Data provided:
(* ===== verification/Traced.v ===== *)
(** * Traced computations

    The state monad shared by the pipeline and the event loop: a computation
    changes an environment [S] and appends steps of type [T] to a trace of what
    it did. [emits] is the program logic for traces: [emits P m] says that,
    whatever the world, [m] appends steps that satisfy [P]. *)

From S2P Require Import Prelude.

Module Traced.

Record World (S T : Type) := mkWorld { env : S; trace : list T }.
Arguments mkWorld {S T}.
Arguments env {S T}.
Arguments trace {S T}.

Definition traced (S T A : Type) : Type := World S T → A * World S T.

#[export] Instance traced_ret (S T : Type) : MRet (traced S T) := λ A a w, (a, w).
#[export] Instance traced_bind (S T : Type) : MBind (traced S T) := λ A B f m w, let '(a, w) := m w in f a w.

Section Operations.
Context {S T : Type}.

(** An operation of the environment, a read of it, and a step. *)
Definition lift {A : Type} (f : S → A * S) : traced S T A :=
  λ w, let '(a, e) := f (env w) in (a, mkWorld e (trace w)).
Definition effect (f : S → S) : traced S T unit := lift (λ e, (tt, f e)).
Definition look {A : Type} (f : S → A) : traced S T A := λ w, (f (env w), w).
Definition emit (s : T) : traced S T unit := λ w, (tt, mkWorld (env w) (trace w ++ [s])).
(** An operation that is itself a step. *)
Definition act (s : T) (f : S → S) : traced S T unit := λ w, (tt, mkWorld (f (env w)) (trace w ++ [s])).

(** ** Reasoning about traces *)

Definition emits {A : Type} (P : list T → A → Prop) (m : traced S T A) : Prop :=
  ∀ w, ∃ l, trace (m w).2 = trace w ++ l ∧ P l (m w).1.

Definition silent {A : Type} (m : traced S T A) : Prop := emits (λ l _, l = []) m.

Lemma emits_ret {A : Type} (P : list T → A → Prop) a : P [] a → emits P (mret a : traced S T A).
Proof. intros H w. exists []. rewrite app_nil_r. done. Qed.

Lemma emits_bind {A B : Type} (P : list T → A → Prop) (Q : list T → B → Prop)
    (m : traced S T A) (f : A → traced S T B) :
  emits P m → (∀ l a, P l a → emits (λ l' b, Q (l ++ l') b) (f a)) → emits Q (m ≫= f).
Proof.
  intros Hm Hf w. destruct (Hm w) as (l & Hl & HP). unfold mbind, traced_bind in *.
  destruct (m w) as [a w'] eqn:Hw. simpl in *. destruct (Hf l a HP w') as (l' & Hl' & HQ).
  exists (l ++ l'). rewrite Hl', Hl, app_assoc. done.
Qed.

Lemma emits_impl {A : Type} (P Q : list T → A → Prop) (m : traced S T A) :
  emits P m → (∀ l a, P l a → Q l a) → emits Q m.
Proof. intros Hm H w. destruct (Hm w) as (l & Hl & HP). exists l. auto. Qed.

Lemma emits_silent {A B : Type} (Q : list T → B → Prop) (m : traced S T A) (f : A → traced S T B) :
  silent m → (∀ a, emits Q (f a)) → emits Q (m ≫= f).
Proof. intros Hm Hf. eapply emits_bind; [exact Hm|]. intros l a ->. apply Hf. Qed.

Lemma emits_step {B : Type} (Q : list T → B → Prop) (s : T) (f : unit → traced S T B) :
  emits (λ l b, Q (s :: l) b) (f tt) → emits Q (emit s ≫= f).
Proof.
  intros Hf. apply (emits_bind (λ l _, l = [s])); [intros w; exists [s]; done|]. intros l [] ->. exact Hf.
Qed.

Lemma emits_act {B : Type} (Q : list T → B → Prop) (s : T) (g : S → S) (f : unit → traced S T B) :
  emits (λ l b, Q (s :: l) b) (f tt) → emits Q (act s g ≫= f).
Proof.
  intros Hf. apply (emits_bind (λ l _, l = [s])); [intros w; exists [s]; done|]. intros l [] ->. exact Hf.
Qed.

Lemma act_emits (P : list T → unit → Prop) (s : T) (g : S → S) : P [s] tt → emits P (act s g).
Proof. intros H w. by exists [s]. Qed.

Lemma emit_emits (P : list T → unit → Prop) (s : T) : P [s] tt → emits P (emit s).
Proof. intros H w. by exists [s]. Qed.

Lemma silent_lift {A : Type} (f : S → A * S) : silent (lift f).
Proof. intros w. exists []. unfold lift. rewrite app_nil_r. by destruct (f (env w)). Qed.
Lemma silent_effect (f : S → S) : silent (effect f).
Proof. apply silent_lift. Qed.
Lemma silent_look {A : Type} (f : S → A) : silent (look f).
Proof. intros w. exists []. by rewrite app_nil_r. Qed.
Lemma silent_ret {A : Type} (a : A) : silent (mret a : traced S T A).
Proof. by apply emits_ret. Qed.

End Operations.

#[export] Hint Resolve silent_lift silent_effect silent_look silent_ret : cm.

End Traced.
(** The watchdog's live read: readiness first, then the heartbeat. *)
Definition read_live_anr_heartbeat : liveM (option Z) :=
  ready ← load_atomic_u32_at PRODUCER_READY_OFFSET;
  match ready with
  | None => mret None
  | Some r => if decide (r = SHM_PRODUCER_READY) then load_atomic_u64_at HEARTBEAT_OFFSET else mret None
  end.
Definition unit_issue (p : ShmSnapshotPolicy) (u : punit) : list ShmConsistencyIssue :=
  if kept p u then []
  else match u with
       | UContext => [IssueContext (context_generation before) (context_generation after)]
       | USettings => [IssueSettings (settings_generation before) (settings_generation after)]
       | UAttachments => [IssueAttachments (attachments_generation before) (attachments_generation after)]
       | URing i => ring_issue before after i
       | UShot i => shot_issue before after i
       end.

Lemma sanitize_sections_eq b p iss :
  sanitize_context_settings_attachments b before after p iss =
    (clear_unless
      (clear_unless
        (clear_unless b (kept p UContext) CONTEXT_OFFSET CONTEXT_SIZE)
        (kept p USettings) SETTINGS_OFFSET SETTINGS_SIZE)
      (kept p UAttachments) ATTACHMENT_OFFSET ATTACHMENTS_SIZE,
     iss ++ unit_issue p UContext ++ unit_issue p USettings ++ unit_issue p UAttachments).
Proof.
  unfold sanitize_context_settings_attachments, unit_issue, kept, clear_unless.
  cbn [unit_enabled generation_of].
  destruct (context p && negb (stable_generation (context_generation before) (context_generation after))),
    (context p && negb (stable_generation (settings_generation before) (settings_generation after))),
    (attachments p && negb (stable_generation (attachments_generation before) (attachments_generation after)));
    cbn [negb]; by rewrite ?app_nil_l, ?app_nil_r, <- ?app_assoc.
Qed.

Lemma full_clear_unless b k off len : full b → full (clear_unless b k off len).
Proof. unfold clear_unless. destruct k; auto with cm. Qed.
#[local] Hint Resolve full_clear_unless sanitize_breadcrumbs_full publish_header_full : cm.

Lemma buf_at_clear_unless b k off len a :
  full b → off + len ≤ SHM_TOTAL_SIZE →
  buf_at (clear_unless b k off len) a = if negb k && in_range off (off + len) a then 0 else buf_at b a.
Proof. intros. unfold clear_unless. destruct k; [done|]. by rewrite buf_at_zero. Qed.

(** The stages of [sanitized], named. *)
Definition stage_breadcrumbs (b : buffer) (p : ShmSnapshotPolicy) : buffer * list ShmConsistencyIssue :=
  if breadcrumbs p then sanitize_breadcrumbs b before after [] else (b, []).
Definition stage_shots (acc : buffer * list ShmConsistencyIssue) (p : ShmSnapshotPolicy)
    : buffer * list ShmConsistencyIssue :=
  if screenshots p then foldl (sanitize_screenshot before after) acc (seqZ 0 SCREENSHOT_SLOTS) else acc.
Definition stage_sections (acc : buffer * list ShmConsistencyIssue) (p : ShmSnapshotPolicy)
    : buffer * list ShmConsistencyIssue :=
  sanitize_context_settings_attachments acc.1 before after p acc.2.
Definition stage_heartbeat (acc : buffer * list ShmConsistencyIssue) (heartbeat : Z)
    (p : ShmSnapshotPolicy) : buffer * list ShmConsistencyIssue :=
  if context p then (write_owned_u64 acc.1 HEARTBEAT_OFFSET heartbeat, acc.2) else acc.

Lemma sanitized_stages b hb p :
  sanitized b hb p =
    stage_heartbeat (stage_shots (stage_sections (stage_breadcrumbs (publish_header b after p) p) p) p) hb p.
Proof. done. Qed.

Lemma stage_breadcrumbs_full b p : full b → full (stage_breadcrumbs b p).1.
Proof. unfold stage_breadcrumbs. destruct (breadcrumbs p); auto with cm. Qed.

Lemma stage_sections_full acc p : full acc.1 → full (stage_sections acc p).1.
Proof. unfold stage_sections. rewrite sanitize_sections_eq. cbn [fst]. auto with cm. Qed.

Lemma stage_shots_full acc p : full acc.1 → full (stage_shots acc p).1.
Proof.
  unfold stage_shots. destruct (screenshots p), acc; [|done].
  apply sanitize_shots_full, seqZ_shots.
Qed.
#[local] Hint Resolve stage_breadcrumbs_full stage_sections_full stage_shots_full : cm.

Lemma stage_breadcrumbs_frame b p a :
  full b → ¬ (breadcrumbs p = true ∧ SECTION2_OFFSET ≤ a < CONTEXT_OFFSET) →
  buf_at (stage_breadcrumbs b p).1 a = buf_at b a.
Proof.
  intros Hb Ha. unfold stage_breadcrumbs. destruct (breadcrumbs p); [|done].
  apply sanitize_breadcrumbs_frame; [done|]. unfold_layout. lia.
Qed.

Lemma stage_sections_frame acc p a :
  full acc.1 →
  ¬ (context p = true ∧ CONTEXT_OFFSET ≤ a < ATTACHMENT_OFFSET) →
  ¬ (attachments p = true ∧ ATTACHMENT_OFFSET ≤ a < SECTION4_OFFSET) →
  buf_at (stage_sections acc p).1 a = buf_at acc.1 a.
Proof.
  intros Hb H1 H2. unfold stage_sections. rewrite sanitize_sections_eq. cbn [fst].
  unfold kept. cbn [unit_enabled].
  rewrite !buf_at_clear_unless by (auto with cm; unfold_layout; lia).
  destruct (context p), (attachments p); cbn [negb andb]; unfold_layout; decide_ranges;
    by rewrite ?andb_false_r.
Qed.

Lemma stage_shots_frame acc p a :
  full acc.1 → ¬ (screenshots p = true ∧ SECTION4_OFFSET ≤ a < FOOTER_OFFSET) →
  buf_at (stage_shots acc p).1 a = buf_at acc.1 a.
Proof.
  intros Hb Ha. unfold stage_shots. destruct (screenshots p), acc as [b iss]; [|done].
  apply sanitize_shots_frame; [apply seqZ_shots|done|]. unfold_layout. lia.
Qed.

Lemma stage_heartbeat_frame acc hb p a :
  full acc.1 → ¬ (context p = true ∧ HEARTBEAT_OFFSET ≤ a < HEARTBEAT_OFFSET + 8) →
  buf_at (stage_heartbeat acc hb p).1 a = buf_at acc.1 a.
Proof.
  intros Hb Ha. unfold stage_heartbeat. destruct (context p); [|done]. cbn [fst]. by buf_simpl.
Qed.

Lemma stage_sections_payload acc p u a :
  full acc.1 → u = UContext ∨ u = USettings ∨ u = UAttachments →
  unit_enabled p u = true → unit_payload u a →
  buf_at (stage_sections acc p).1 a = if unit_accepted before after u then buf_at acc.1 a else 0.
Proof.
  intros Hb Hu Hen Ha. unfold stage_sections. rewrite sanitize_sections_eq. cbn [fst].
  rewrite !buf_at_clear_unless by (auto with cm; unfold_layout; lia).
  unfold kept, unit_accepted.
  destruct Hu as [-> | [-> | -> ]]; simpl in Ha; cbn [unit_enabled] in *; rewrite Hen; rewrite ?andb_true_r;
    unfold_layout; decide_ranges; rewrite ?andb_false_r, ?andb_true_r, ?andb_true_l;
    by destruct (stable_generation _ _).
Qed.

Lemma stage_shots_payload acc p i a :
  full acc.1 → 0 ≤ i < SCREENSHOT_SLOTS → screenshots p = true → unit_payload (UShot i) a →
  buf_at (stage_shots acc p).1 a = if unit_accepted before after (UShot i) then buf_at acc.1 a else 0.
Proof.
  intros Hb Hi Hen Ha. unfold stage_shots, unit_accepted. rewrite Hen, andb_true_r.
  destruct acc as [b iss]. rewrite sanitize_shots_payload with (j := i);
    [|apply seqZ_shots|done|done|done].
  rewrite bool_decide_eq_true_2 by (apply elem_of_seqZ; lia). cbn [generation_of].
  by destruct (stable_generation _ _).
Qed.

Exercise: Search the lines above for the string "Prop" and copy each line that has it.

Response to the exercise:
Definition emits {A : Type} (P : list T → A → Prop) (m : traced S T A) : Prop :=
Definition silent {A : Type} (m : traced S T A) : Prop := emits (λ l _, l = []) m.
Lemma emits_ret {A : Type} (P : list T → A → Prop) a : P [] a → emits P (mret a : traced S T A).
Lemma emits_bind {A B : Type} (P : list T → A → Prop) (Q : list T → B → Prop)
Lemma emits_impl {A : Type} (P Q : list T → A → Prop) (m : traced S T A) :
Lemma emits_silent {A B : Type} (Q : list T → B → Prop) (m : traced S T A) (f : A → traced S T B) :
Lemma emits_step {B : Type} (Q : list T → B → Prop) (s : T) (f : unit → traced S T B) :
Lemma emits_act {B : Type} (Q : list T → B → Prop) (s : T) (g : S → S) (f : unit → traced S T B) :
Lemma act_emits (P : list T → unit → Prop) (s : T) (g : S → S) : P [s] tt → emits P (act s g).
Lemma emit_emits (P : list T → unit → Prop) (s : T) : P [s] tt → emits P (emit s).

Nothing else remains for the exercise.